Freddie Mac deputy chief economist Leonard Kiefer attributed last week’s decline in rates to less than impressive statistics for the U.S. economy and its housing market. “Mortgage rates fell this week following the release of weaker than expected pending home sales, which fell 3.7 percent in December,” said Kiefer. “Moreover, real GDP growth for the fourth quarter was 2.6 percent, and the Institute for Supply Management reported slower growth in manufacturing last month, both missing market consensus forecasts.”
On a similar note, Bankrate also reported fixed mortgage rates moving on a downward path, as 30-year fixed-rate mortgages ending the week at 3.80 percent. That is five basis points lower than the previous week’s 3.85 percent, and 63 basis points lower than the year-ago average of 4.43 percent. 30-year FRMs have averaged 4.23 percent over the past 52 weeks on Bankrate’s records. Likewise, 30-year FRMs reached a 21-month low, as the lowest since then was the 3.74 percent average recorded for the week of May 22, 2013. 15-year FRMs retreated by one basis point to 3.13 percent from 3.12 percent, 5/1 ARMs were at 3.20 percent, up one basis point from 3.19 percent, while 30-year jumbo mortgages held steady at 4.02 percent.
What was interesting to note was how mortgage rates have been quite volatile, despite the ostensible lack of movement on Freddie Mac and Bankrate’s surveys. “We’ve seen rates get a little bouncy this week,” said Northern Mortgage Services CEO Pava Leyrer in quotes published by Bankrate. “They have been all over the place. But they are great and people want to take advantage of where rates are.” Her Michigan-based company has also been getting additional attention from potential home buyers and refinancers.

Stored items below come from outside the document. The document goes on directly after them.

(** ** The C type [int] (and JNI's [jint]) *)

Module Int32.

Definition int_min : Z := - 2 ^ 31.
Definition int_max : Z := 2 ^ 31 - 1.

(** The values an [int] holds. *)
Definition is_int (z : Z) : Prop := int_min <= z <= int_max.

(** Conversion of an integer to [int]: two's complement wrap-around. *)
Definition to_int (z : Z) : Z := (z + 2 ^ 31) mod 2 ^ 32 - 2 ^ 31.

(** [a | b] on [int] operands. *)
Definition int_or (a b : Z) : Z := to_int (Z.lor a b).

#[global] Instance is_int_dec z : Decision (is_int z).
Proof. unfold is_int. apply _. Defined.

End Int32.
Import Int32.

(** [jint] is a 32-bit signed integer, [JNIEnv*] a pointer and [jclass] an
    opaque object reference; pointers and references are their addresses. *)
Definition jint := Z.
Definition JNIEnv_ptr := Z.
Definition jclass := Z.

(** [return flags;] converts the [int] to the return type [jint]. *)
Definition to_jint (z : Z) : jint := to_int z.

(** ** [<sched.h>]: the namespace flags

    The header is the platform's, not the repository's: the flags are an
    interface the function is written against. *)
Class sched_h := {
  CLONE_NEWNS : Z;
  CLONE_NEWUTS : Z;
  CLONE_NEWPID : Z
}.

(** The macros expand to integer constants of type [int]. *)
Definition int_flags `{sched_h} : Prop :=
  is_int CLONE_NEWUTS /\ is_int CLONE_NEWPID /\ is_int CLONE_NEWNS.

(** ** Native code and the system calls it can make *)

(** The calls declared by the three headers the file includes. *)
Inductive Syscall :=
| SysClone (flags : Z)               (* sched.h *)
| SysUnshare (flags : Z)             (* sched.h *)
| SysSetns (fd : Z) (nstype : Z)     (* sched.h *)
| SysFork                            (* unistd.h *)
| SysSethostname (name : string)     (* unistd.h *)
| SysExecv (path : string) (argv : list string)  (* unistd.h *)
| SysWaitpid (pid : Z).              (* sys/wait.h *)

(** A native computation: it returns, or makes a call and goes on with the
    call's result. *)
Inductive Native (A : Type) : Type :=
| Return (a : A)
| Call (s : Syscall) (k : Z -> Native A).
Arguments Return {A} a.
Arguments Call {A} s k.

Fixpoint bind {A B} (m : Native A) (f : A -> Native B) : Native B :=
  match m with
  | Return a => f a
  | Call s k => Call s (fun r => bind (k r) f)
  end.

(** What the operating system does at a call, on a state of type [W]. *)
Definition Handler (W : Type) := Syscall -> W -> Z * W.

(** Running a computation: the value returned, the final state and the calls
    made, oldest first. *)
Fixpoint run {W A} (h : Handler W) (m : Native A) (w : W)
  : A * W * list Syscall :=
  match m with
  | Return a => (a, w, [])
  | Call s k =>
      let '(r, w1) := h s w in
      let '(a, w2, tr) := run h (k r) w1 in
      (a, w2, s :: tr)
  end.

Definition result {W A} (o : A * W * list Syscall) : A := o.1.1.
Definition final {W A} (o : A * W * list Syscall) : W := o.1.2.
Definition calls {W A} (o : A * W * list Syscall) : list Syscall := o.2.

(** ** The function *)

Section container_native.
Context `{sched_h}.

Definition Java_com_toycontainer_Container_createNamespacedProcess
    (env : JNIEnv_ptr) (clazz : jclass) : Native jint :=
  let flags := int_or (int_or CLONE_NEWUTS CLONE_NEWPID) CLONE_NEWNS in
  Return (to_jint flags).

End container_native.

(** The name the Java side ([com.toycontainer.Container]) calls it by. *)
Abbreviation createNamespacedProcess :=
  Java_com_toycontainer_Container_createNamespacedProcess.

(** Modelled from the spec: the values of the [CLONE_NEW*] macros, which
    [<sched.h>] defines and the repository does not: [0x00020000] for mount,
    [0x04000000] for UTS and [0x20000000] for PID namespaces, as on Linux. *)
Definition linux_sched_h : sched_h := {|
  CLONE_NEWNS := 0x00020000;
  CLONE_NEWUTS := 0x04000000;
  CLONE_NEWPID := 0x20000000
|}.

(** ** Combining namespace flags

    The kinds of namespace the function asks for, each with its flag. *)
Inductive NamespaceKind := UTS | PID | Mount.

#[global] Instance NamespaceKind_eq_dec : EqDecision NamespaceKind.
Proof. solve_decision. Defined.

Definition kind_flag `{sched_h} (k : NamespaceKind) : Z :=
  match k with
  | UTS => CLONE_NEWUTS
  | PID => CLONE_NEWPID
  | Mount => CLONE_NEWNS
  end.

(** [f1 | f2 | ... | fn], associated to the left as C reads it; the empty
    request is no flag at all. *)
Definition flags_union (fs : list Z) : Z :=
  match fs with
  | [] => 0
  | f :: fs => foldl int_or f fs
  end.

Definition request `{sched_h} (ks : list NamespaceKind) : Z :=
  flags_union (kind_flag <$> ks).

(** Bit [i] of the request, read off the kinds one by one. *)
Definition requested_bit `{sched_h} (ks : list NamespaceKind) (i : Z) : bool :=
  existsb (fun k => Z.testbit (kind_flag k) i) ks.

(** ** The operating system the calls act on

    Enough of a kernel to say what creating a process in new namespaces is:
    a process table, and per namespace the hostname and the mounts. *)
Record Namespaces := { ns_uts : nat; ns_pid : nat; ns_mnt : nat }.

(** A process: the namespaces it is in, the PID namespace its children will
    be created in (the process's own until it unshares it), and its image. *)
Record Process := {
  proc_ns : Namespaces;
  proc_pid_for_children : nat;
  proc_image : string
}.

Record World := {
  self : Z;                          (* the calling process *)
  procs : gmap Z Process;            (* the process table *)
  hostnames : gmap nat string;       (* per UTS namespace *)
  mounts : gmap nat (list string);   (* per mount namespace *)
  next_pid : Z;
  next_ns : nat
}.

(** The pieces of ambient state a caller can observe. *)
Definition caller_namespaces (w : World) : option Namespaces :=
  proc_ns <$> procs w !! self w.
Definition caller_hostname (w : World) : option string :=
  ns ← caller_namespaces w; hostnames w !! ns_uts ns.
Definition caller_mounts (w : World) : option (list string) :=
  ns ← caller_namespaces w; mounts w !! ns_mnt ns.

Section kernel.
Context `{sched_h}.

Definition has_flag (flags f : Z) : bool := negb (Z.land flags f =? 0).

(** The namespaces of a process made with [flags] by a parent in [ns] whose
    children go to the PID namespace [pid_ns]: a fresh one for every kind
    asked for, the parent's otherwise. *)
Definition new_namespaces (flags : Z) (fresh : nat) (ns : Namespaces)
    (pid_ns : nat) : Namespaces :=
  {| ns_uts := if has_flag flags CLONE_NEWUTS then fresh else ns_uts ns;
     ns_pid := if has_flag flags CLONE_NEWPID then fresh else pid_ns;
     ns_mnt := if has_flag flags CLONE_NEWNS then fresh else ns_mnt ns |}.

(** A new namespace starts as a copy of the one it is split from. *)
Definition split_ns {A} (m : gmap nat A) (old new : nat) : gmap nat A :=
  match m !! old with
  | Some a => <[new := a]> m
  | None => m
  end.

Definition sys_clone (flags : Z) (me : Process) (w : World) : Z * World :=
  let ns := new_namespaces flags (next_ns w) (proc_ns me)
              (proc_pid_for_children me) in
  let child := {| proc_ns := ns; proc_pid_for_children := ns_pid ns;
                  proc_image := proc_image me |} in
  (next_pid w,
   {| self := self w;
      procs := <[next_pid w := child]> (procs w);
      hostnames := split_ns (hostnames w) (ns_uts (proc_ns me)) (ns_uts ns);
      mounts := split_ns (mounts w) (ns_mnt (proc_ns me)) (ns_mnt ns);
      next_pid := next_pid w + 1;
      next_ns := S (next_ns w) |}).

(** [unshare] moves the caller into new UTS and mount namespaces; a new PID
    namespace is for the children it creates afterwards, the caller stays in
    its own. *)
Definition sys_unshare (flags : Z) (me : Process) (w : World) : Z * World :=
  let ns := new_namespaces flags (next_ns w) (proc_ns me)
              (proc_pid_for_children me) in
  let me' := {| proc_ns := {| ns_uts := ns_uts ns;
                              ns_pid := ns_pid (proc_ns me);
                              ns_mnt := ns_mnt ns |};
                proc_pid_for_children := ns_pid ns;
                proc_image := proc_image me |} in
  (0,
   {| self := self w;
      procs := <[self w := me']> (procs w);
      hostnames := split_ns (hostnames w) (ns_uts (proc_ns me)) (ns_uts ns);
      mounts := split_ns (mounts w) (ns_mnt (proc_ns me)) (ns_mnt ns);
      next_pid := next_pid w;
      next_ns := S (next_ns w) |}).

Definition sys_sethostname (name : string) (me : Process) (w : World)
  : Z * World :=
  (0,
   {| self := self w;
      procs := procs w;
      hostnames := <[ns_uts (proc_ns me) := name]> (hostnames w);
      mounts := mounts w;
      next_pid := next_pid w;
      next_ns := next_ns w |}).

Definition sys_execv (path : string) (me : Process) (w : World) : Z * World :=
  (0,
   {| self := self w;
      procs := <[self w := {| proc_ns := proc_ns me;
                              proc_pid_for_children := proc_pid_for_children me;
                              proc_image := path |}]>
                 (procs w);
      hostnames := hostnames w;
      mounts := mounts w;
      next_pid := next_pid w;
      next_ns := next_ns w |}).

Definition sys_waitpid (pid : Z) (w : World) : Z * World :=
  match procs w !! pid with
  | Some _ =>
      if decide (pid = self w) then (-1, w)
      else
        (pid,
         {| self := self w;
            procs := delete pid (procs w);
            hostnames := hostnames w;
            mounts := mounts w;
            next_pid := next_pid w;
            next_ns := next_ns w |})
  | None => (-1, w)
  end.

Definition kernel : Handler World := fun s w =>
  match procs w !! self w with
  | None => (-1, w)
  | Some me =>
      match s with
      | SysClone flags => sys_clone flags me w
      | SysFork => sys_clone 0 me w
      | SysUnshare flags => sys_unshare flags me w
      | SysSetns _ _ => (-1, w)
      | SysSethostname name => sys_sethostname name me w
      | SysExecv path _ => sys_execv path me w
      | SysWaitpid pid => sys_waitpid pid w
      end
  end.

(** A call that makes a process or moves one between namespaces. *)
Definition clone_style (s : Syscall) : bool :=
  match s with
  | SysClone _ | SysUnshare _ | SysSetns _ _ | SysFork => true
  | _ => false
  end.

Speaking of refinances, Americana Mortgage Group president Robert Moulton told Bankrate that consumers appear to be taking advantage of the low rates these days. “We have a whole new little refinance rally hitting,” he observed. “Treasuries dropped from 2.17 (percent) in December to (1.82) percent now. Anything under 2 percent is great for rates. It’s a nice surprise.”